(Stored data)
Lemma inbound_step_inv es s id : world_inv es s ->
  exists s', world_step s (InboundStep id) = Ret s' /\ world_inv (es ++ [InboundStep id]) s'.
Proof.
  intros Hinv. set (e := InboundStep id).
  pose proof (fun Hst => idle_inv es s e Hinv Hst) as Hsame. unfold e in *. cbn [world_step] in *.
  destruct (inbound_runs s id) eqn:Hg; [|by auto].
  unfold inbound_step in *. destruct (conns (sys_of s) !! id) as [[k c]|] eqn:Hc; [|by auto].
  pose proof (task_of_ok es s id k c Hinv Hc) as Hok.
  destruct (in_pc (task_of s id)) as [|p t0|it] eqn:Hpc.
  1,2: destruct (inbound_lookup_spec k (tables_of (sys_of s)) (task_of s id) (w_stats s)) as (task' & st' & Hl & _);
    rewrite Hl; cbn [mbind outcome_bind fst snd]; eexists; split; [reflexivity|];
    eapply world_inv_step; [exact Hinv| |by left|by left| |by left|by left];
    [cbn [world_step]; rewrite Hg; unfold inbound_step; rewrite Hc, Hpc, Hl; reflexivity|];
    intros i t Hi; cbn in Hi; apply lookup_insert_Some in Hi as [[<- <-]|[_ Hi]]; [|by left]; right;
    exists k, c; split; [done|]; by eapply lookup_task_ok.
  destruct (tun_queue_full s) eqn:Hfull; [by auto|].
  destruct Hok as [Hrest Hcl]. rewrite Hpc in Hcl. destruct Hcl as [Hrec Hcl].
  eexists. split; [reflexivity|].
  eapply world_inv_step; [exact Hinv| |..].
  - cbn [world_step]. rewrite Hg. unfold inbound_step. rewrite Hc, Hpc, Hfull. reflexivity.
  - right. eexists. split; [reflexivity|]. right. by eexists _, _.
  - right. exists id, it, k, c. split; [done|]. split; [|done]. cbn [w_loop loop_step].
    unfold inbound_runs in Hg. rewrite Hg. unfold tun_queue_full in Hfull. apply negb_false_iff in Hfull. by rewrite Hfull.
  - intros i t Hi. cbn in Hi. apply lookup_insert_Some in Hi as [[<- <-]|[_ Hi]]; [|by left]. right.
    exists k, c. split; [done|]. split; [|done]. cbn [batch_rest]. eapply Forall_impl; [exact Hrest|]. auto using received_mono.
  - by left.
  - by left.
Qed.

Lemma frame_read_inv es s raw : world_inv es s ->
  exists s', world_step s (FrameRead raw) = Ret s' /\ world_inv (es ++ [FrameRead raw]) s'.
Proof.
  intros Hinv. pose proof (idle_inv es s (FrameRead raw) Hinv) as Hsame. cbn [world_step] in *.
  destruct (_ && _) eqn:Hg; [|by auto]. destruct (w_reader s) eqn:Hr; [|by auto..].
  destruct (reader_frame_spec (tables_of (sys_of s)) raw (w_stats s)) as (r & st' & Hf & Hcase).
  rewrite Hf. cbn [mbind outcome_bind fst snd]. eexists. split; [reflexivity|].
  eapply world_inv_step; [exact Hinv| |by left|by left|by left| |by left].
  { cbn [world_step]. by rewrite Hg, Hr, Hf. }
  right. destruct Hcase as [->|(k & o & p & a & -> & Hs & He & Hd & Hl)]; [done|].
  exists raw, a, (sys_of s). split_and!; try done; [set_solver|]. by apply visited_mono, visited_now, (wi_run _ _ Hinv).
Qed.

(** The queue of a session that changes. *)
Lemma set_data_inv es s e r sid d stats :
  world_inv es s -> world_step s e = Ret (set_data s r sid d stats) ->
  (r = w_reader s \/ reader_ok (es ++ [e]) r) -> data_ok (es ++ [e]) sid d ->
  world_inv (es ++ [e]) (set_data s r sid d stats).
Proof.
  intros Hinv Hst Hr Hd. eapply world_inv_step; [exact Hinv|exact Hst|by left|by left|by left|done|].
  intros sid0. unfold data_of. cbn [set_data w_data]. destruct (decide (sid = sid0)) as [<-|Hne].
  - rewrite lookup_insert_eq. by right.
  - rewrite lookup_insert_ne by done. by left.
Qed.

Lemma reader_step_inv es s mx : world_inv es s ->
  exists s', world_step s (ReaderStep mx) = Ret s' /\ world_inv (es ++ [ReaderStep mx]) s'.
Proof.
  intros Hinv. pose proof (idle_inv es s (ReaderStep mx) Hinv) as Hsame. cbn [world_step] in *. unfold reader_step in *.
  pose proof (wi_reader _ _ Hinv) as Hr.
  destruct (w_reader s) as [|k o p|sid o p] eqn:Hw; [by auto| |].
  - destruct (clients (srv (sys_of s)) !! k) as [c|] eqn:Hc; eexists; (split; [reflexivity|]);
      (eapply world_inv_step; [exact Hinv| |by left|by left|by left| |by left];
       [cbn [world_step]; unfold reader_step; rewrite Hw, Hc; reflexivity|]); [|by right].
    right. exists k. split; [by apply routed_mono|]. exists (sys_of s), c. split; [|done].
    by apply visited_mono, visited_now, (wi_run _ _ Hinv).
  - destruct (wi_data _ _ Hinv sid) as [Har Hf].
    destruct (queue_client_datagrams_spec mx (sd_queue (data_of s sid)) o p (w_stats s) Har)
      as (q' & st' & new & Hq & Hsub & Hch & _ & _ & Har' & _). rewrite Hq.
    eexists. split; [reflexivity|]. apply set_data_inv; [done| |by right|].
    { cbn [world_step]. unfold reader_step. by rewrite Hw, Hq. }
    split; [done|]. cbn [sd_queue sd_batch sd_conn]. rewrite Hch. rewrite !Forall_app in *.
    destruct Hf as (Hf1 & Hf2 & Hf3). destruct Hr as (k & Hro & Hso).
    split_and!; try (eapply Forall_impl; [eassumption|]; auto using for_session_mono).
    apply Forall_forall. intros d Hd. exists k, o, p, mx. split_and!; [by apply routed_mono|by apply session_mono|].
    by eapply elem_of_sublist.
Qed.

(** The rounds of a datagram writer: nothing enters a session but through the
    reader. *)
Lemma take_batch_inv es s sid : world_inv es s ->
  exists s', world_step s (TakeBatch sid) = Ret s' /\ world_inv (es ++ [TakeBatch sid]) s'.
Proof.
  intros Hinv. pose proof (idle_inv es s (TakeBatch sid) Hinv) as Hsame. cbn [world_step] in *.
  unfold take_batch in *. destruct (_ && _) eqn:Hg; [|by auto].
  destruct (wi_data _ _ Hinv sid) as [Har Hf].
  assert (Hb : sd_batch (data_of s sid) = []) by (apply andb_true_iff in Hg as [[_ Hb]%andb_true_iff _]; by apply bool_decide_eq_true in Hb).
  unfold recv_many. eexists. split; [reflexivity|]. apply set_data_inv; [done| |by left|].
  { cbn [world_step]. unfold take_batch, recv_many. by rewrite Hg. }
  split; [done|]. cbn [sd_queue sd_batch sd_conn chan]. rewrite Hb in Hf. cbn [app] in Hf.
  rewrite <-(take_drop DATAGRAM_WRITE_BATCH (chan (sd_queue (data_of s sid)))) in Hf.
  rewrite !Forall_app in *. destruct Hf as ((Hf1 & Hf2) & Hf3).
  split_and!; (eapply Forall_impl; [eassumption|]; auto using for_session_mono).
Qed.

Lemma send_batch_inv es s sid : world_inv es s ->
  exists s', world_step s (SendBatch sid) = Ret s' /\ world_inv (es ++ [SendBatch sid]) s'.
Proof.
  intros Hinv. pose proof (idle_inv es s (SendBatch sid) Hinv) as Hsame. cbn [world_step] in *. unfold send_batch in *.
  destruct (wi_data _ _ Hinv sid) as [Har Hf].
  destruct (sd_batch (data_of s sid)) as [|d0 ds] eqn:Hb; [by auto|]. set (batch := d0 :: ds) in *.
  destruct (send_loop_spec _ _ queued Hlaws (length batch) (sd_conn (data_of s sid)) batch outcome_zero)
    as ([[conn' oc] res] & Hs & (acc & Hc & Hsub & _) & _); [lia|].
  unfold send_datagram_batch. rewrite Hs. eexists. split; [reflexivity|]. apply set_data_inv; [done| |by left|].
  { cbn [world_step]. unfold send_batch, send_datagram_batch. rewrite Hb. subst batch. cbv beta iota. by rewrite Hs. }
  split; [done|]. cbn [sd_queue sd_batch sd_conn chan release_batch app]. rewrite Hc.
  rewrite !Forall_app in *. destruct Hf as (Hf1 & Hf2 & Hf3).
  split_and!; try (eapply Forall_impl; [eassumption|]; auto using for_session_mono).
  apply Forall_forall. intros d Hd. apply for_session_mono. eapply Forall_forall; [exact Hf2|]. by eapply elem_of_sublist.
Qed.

*ABOUT THIS EXERCISE*. Give back exactly the lines from the first line of the records through the line holding "[cbn [world_step]; rewrite", including both of those lines and leaving out all others.

*REPLY TO THE EXERCISE*.
Lemma inbound_step_inv es s id : world_inv es s ->
  exists s', world_step s (InboundStep id) = Ret s' /\ world_inv (es ++ [InboundStep id]) s'.
Proof.
  intros Hinv. set (e := InboundStep id).
  pose proof (fun Hst => idle_inv es s e Hinv Hst) as Hsame. unfold e in *. cbn [world_step] in *.
  destruct (inbound_runs s id) eqn:Hg; [|by auto].
  unfold inbound_step in *. destruct (conns (sys_of s) !! id) as [[k c]|] eqn:Hc; [|by auto].
  pose proof (task_of_ok es s id k c Hinv Hc) as Hok.
  destruct (in_pc (task_of s id)) as [|p t0|it] eqn:Hpc.
  1,2: destruct (inbound_lookup_spec k (tables_of (sys_of s)) (task_of s id) (w_stats s)) as (task' & st' & Hl & _);
    rewrite Hl; cbn [mbind outcome_bind fst snd]; eexists; split; [reflexivity|];
    eapply world_inv_step; [exact Hinv| |by left|by left| |by left|by left];
    [cbn [world_step]; rewrite Hg; unfold inbound_step; rewrite Hc, Hpc, Hl; reflexivity|];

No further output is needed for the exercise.